Alright, we get it. Work hard, work smart and you will get better. Yes, pretty much. What about chicken and brisket though? Don’t leave us hanging. Ok. You win. I will touch on both of those as well. Chicken can be the toughest to prep but luckily if you use commodity chicken it’s easy to buy. I just go to the family packs section at the grocery store and pick the best looking packs (2) from the bunch. Look for even color and size and good quality skin. When I get home I just break out the digital scale and sort until I have 16 even sized pieces. The rest becomes dinner at some point. Brisket is Scott’s animal but it doesn’t mean that I don’t check every brisket I come across. If I am at Costco I sort through every single brisket until I find the best of the bunch. Looking for marbling, size and feel.

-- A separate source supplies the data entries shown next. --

Lemma players_units_part gv ps :
  heap (foldl applyPlayerUpdate gv ps) = heap gv /\
  _units (foldl applyPlayerUpdate gv ps) = _units gv /\
  unitGrid (foldl applyPlayerUpdate gv ps) = unitGrid gv /\
  toDelete (foldl applyPlayerUpdate gv ps) = toDelete gv.
Proof.
  revert gv. induction ps as [| pu ps IH]; intros gv; simpl; [auto |].
  destruct (IH (applyPlayerUpdate gv pu)) as (-> & -> & -> & ->). auto.
Qed.

Lemma settle_heap_lookup gv l :
  heap (settle gv) !! l
  = (fun u => if decide (l ∈ (map_img (_units gv) : gset loc))
              then UnitView_settle u else u) <$> heap gv !! l.
Proof.
  unfold settle. simpl. rewrite map_lookup_imap.
  destruct (heap gv !! l); reflexivity.
Qed.

Lemma wf_settle gv : wf gv -> wf (settle gv).
Proof.
  intros [Hheap Hinj]. split; [| exact Hinj].
  intros i l Hi. destruct (Hheap i l Hi) as (u & Hu & Hid).
  rewrite settle_heap_lookup, Hu. simpl.
  eexists. split; [reflexivity |]. case_decide; exact Hid.
Qed.

Lemma applyUnitUpdate_step gv r :
  wf gv -> exists l, step_of r l gv (applyUnitUpdate gv r).
Proof.
  intros [Hheap Hinj]. unfold applyUnitUpdate, locate.
  destruct (_units gv !! id r) as [l |] eqn:Hl.
  - (* a known id: the mirror is updated in place *)
    destruct (Hheap _ _ Hl) as (u & Hu & Hid). exists l.
    assert (alter (UnitView_update r) l (heap gv) !! l
            = Some (UnitView_update r u)) as Hu'.
    { rewrite lookup_alter_eq, Hu. reflexivity. }
    unfold reindex. simpl. rewrite Hu'.
    assert (forall g td,
      let gv' := with_units (alter (UnitView_update r) l (heap gv))
                            (_units gv) g td gv in
      (forall l', UnitGrid.indexed g l' ->
                  UnitGrid.indexed (unitGrid gv) l' \/ l' = l) ->
      toDelete gv ⊆ td ->
      (isActive r = false -> ~ UnitGrid.indexed g l /\ id r ∈ td) ->
      step_of r l gv gv') as Hbuild.
    { intros g td gv' Hg Htd Hin. split; simpl; auto.
      - split; simpl; [| exact Hinj].
        intros i l' Hi. destruct (decide (l' = l)) as [-> | Hne].
        + rewrite Hu'. eexists. split; [reflexivity |]. simpl.
          unfold UnitView_id. simpl.
          rewrite (Hinj _ _ _ Hi Hl). reflexivity.
        + rewrite lookup_alter_ne by auto. eauto.
      - eauto.
      - intros l' u0 Hne Hu0. rewrite lookup_alter_ne by auto. exact Hu0.
      - intros l' [u0 Hu0]. destruct (decide (l' = l)) as [-> | Hne].
        + rewrite Hu'. eauto.
        + rewrite lookup_alter_ne by auto. eauto. }
    unfold UnitView_isActive. simpl.
    destruct (isActive r) eqn:Ha; simpl.
    + case_bool_decide.
      * apply Hbuild; [| set_solver | discriminate].
        intros l' Hin. apply UnitGrid.indexed_updateUnitCell in Hin. tauto.
      * apply Hbuild; [tauto | set_solver | discriminate].
    + apply Hbuild.
      * intros l' Hin. apply UnitGrid.indexed_removeUnit in Hin. tauto.
      * set_solver.
      * intros _. split; [| unfold UnitView_id; simpl; set_solver].
        intros Hin. apply UnitGrid.indexed_removeUnit in Hin. tauto.
  - (* an unknown id: a new mirror *)
    set (l := fresh (dom (heap gv))).
    assert (heap gv !! l = None) as Hfresh.
    { apply not_elem_of_dom. apply is_fresh. }
    exists l. unfold reindex. simpl. rewrite lookup_insert_eq.
    set (h := <[l := new_UnitView (ticks gv) r]> (heap gv)).
    set (g0 := UnitGrid.addUnit gm (view_ops h (smallIDToID gv)) cellSize l
                                (unitGrid gv)).
    assert (forall g td,
      let gv' := with_units h (<[id r := l]> (_units gv)) g td gv in
      (forall l', UnitGrid.indexed g l' ->
                  UnitGrid.indexed (unitGrid gv) l' \/ l' = l) ->
      toDelete gv ⊆ td ->
      (isActive r = false -> ~ UnitGrid.indexed g l /\ id r ∈ td) ->
      step_of r l gv gv') as Hbuild.
    { intros g td gv' Hg Htd Hin. split; simpl; auto.
      - split; simpl.
        + intros i l' Hi. destruct (decide (i = id r)) as [-> | Hne].
          * rewrite lookup_insert_eq in Hi. injection Hi as <-.
            unfold h. rewrite lookup_insert_eq. eauto.
          * rewrite lookup_insert_ne in Hi by auto.
            destruct (Hheap _ _ Hi) as (u & Hu & Hid).
            exists u. split; [| exact Hid].
            unfold h. rewrite lookup_insert_ne; [exact Hu |].
            intros <-. congruence.
        + intros i j l' Hi Hj.
          destruct (decide (i = id r)) as [-> | Hi'];
            destruct (decide (j = id r)) as [-> | Hj']; auto.
          * rewrite lookup_insert_eq in Hi. injection Hi as <-.
            rewrite lookup_insert_ne in Hj by auto.
            destruct (Hheap _ _ Hj) as (u & Hu & _). congruence.
          * rewrite lookup_insert_eq in Hj. injection Hj as <-.
            rewrite lookup_insert_ne in Hi by auto.
            destruct (Hheap _ _ Hi) as (u & Hu & _). congruence.
          * rewrite lookup_insert_ne in Hi, Hj by auto. eauto.
      - apply lookup_insert_eq.
      - unfold h. rewrite lookup_insert_eq. eauto.
      - intros l' u0 Hne Hu0. unfold h. rewrite lookup_insert_ne by auto.
        exact Hu0.
      - intros l' [u0 Hu0]. unfold h.
        destruct (decide (l' = l)) as [-> | Hne].
        + rewrite lookup_insert_eq. eauto.
        + rewrite lookup_insert_ne by auto. eauto.
      - intros j Hne. rewrite lookup_insert_ne by auto. reflexivity.
      - intros j l' Hj. destruct (decide (j = id r)) as [-> | Hne].
        + rewrite lookup_insert_eq in Hj. injection Hj as <-. auto.
        + rewrite lookup_insert_ne in Hj by auto. auto. }
    assert (forall l', UnitGrid.indexed g0 l' ->
                       UnitGrid.indexed (unitGrid gv) l' \/ l' = l) as Hg0.
    { intros l' Hin. apply UnitGrid.indexed_addUnit in Hin. tauto. }
    unfold UnitView_isActive. simpl.
    destruct (isActive r) eqn:Ha; simpl.
    + case_bool_decide.
      * apply Hbuild; [| set_solver | discriminate].
        intros l' Hin. apply UnitGrid.indexed_updateUnitCell in Hin.
        destruct Hin as [-> | Hin]; auto.
      * apply Hbuild; [exact Hg0 | set_solver | discriminate].
    + apply Hbuild.
      * intros l' Hin. apply UnitGrid.indexed_removeUnit in Hin as [Hin _].
        auto.
      * set_solver.
      * intros _. split; [| unfold UnitView_id; simpl; set_solver].
        intros Hin. apply UnitGrid.indexed_removeUnit in Hin. tauto.
Qed.

Lemma wf_empty_view : wf empty_view.
Proof. split; intros *; simpl; rewrite lookup_empty; discriminate. Qed.

Lemma fold_wf gv rs : wf gv -> wf (foldl applyUnitUpdate gv rs).
Proof.
  revert gv. induction rs as [| r rs IH]; intros gv Hwf; simpl; [exact Hwf |].
  destruct (applyUnitUpdate_step gv r Hwf) as [l0 Hs].
  apply IH. exact (step_wf _ _ _ _ Hs).
Qed.

(** Records of other ids leave a deactivated mirror as it is: in the table,
    out of the index, noted for deletion. *)
Lemma fold_other_records gv rs i l u :
  (forall r, r ∈ rs -> id r <> i) ->
  wf gv -> _units gv !! i = Some l -> heap gv !! l = Some u ->
  ~ UnitGrid.indexed (unitGrid gv) l -> i ∈ toDelete gv ->
  let gv' := foldl applyUnitUpdate gv rs in
  wf gv' /\ _units gv' !! i = Some l /\ heap gv' !! l = Some u /\
  ~ UnitGrid.indexed (unitGrid gv') l /\ i ∈ toDelete gv'.
Proof.
  revert gv. induction rs as [| r rs IH]; intros gv Hrs Hwf Hi Hu Hnin Htd;
    simpl; [auto |].
  destruct (applyUnitUpdate_step gv r Hwf) as [l0 Hs].
  assert (id r <> i) as Hne by (apply Hrs; left).
  assert (_units (applyUnitUpdate gv r) !! i = Some l) as Hi'.
  { rewrite (step_table_other _ _ _ _ Hs) by auto. exact Hi. }
  assert (l <> l0) as Hl.
  { intros ->. apply Hne.
    exact (proj2 (step_wf _ _ _ _ Hs) _ _ _ (step_table _ _ _ _ Hs) Hi'). }
  apply IH; auto.
  - intros r' Hr'. apply Hrs. now right.
  - exact (step_wf _ _ _ _ Hs).
  - exact (step_heap_kept _ _ _ _ Hs _ _ Hl Hu).
  - intros Hin. apply (step_index _ _ _ _ Hs) in Hin. tauto.
  - apply (step_delete_kept _ _ _ _ Hs). exact Htd.
Qed.

(** An object that is in no entry of the table enters none again. *)
Lemma fold_absent gv rs l :
  wf gv -> is_Some (heap gv !! l) -> (forall j, _units gv !! j <> Some l) ->
  let gv' := foldl applyUnitUpdate gv rs in
  wf gv' /\ is_Some (heap gv' !! l) /\ (forall j, _units gv' !! j <> Some l).
Proof.
  revert gv. induction rs as [| r rs IH]; intros gv Hwf Hl Habs; simpl; [auto |].
  destruct (applyUnitUpdate_step gv r Hwf) as [l0 Hs].
  apply IH.
  - exact (step_wf _ _ _ _ Hs).
  - exact (step_heap_grows _ _ _ _ Hs _ Hl).
  - intros j Hj. apply (step_table_from _ _ _ _ Hs) in Hj as [Hj | [_ Hj]].
    + exact (Habs j Hj).
    + destruct Hl as [u Hu]. congruence.
Qed.

Lemma fold_untouched gv rs i :
  (forall r, r ∈ rs -> id r <> i) -> wf gv ->
  _units (foldl applyUnitUpdate gv rs) !! i = _units gv !! i.
Proof.
  revert gv. induction rs as [| r rs IH]; intros gv Hrs Hwf; simpl; [auto |].
  destruct (applyUnitUpdate_step gv r Hwf) as [l0 Hs].
  rewrite IH.
  - apply (step_table_other _ _ _ _ Hs). intros ->. eapply Hrs; [left | auto].
  - intros r' Hr'. apply Hrs. now right.
  - exact (step_wf _ _ _ _ Hs).
Qed.

Lemma update_unfold gu us gv :
  updates gu = Some us ->
  update gu gv = Return (foldl applyUnitUpdate (before_units gu us gv)
                               (unitUpdates us)).
Proof. intros H. unfold update, before_units. rewrite H. reflexivity. Qed.

Lemma before_units_table gu us gv :
  _units (before_units gu us gv) = _units (cleanup gv).
Proof.
  unfold before_units. simpl.
  destruct (players_units_part (with_lastUpdate gu (cleanup gv))
                               (playerUpdates us)) as (_ & -> & _).
  reflexivity.
Qed.

Lemma before_units_heap gu us gv l :
  is_Some (heap gv !! l) -> is_Some (heap (before_units gu us gv) !! l).
Proof.
  intros [u Hu]. unfold before_units. rewrite settle_heap_lookup.
  destruct (players_units_part (with_lastUpdate gu (cleanup gv))
                               (playerUpdates us)) as (-> & _).
  simpl. rewrite Hu. simpl. eauto.
Qed.

Lemma wf_before_units gu us gv : wf gv -> wf (before_units gu us gv).
Proof.
  intros Hwf. unfold before_units. apply wf_settle.
  apply wf_cleanup in Hwf. destruct Hwf as [Hheap Hinj].
  destruct (players_units_part (with_lastUpdate gu (cleanup gv))
                               (playerUpdates us)) as (Hh & Hu & _).
  unfold wf. rewrite Hh, Hu. simpl. split; assumption.
Qed.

I can’t cook one worth a crap but I can definitely pick one out. Scott uses the same technique.

 

So you wrote an entire blog on practice and we never even got past picking meat. What gives? Nothing. Just illustrating the point that you should be practicing every aspect of your competition game. The bottom line is that if you aren’t practicing at the same level of effort you will be using during the competition you are wasting your time and your time is valuable. Don’t waste it!

 

Most times at a competition it can be just 3 more points and we walk or 5 more points and we beat so and so. At the top the difference is all about the details, when you start to become less detailed or your processes are inconsistent you will suffer small infractions that will not appear until your boxes are in the judge’s hands and at that point it is too late.

 

Scott gave me this little golf analogy that parallels competition BBQ nicely. Have you ever watched a golf tournament and noticed the person that won and the person that got 10th place may have a score difference of eight strokes, that sounds like a lot, but if you break it down the difference between winning and 10th (in this example) and 1st is two strokes a round or one stroke every nine holes. Approximately 270 stokes and only 8 differentiate great from good.

 

The difference at BBQ competitions and on the golf course is the work done away from the competition.

 

One last note. Practice may be hard and sometimes tedious but it should also be fun. I actually enjoy sourcing our comp meat. Oh yeah, make sure you bring a cooler with you so you have a way to keep that meat you spent all that time selecting in the best shape possible.

 

Mike Morrill
mike@radfondobbq.com
2 Comments
  • Derrick
    Reply

    You need to jump on the SRF bandwagon… I thought I never would make that jump, but we get way more consistency and the higher fat count gives more room for error. You can minimize cost if you stock up during sales or buy in bulk

    January 13, 2017 at 2:08 pm
  • admin
    Reply

    We are looking at going down that road, just trying to keep the peace at home with our CFO’s if you know what I mean.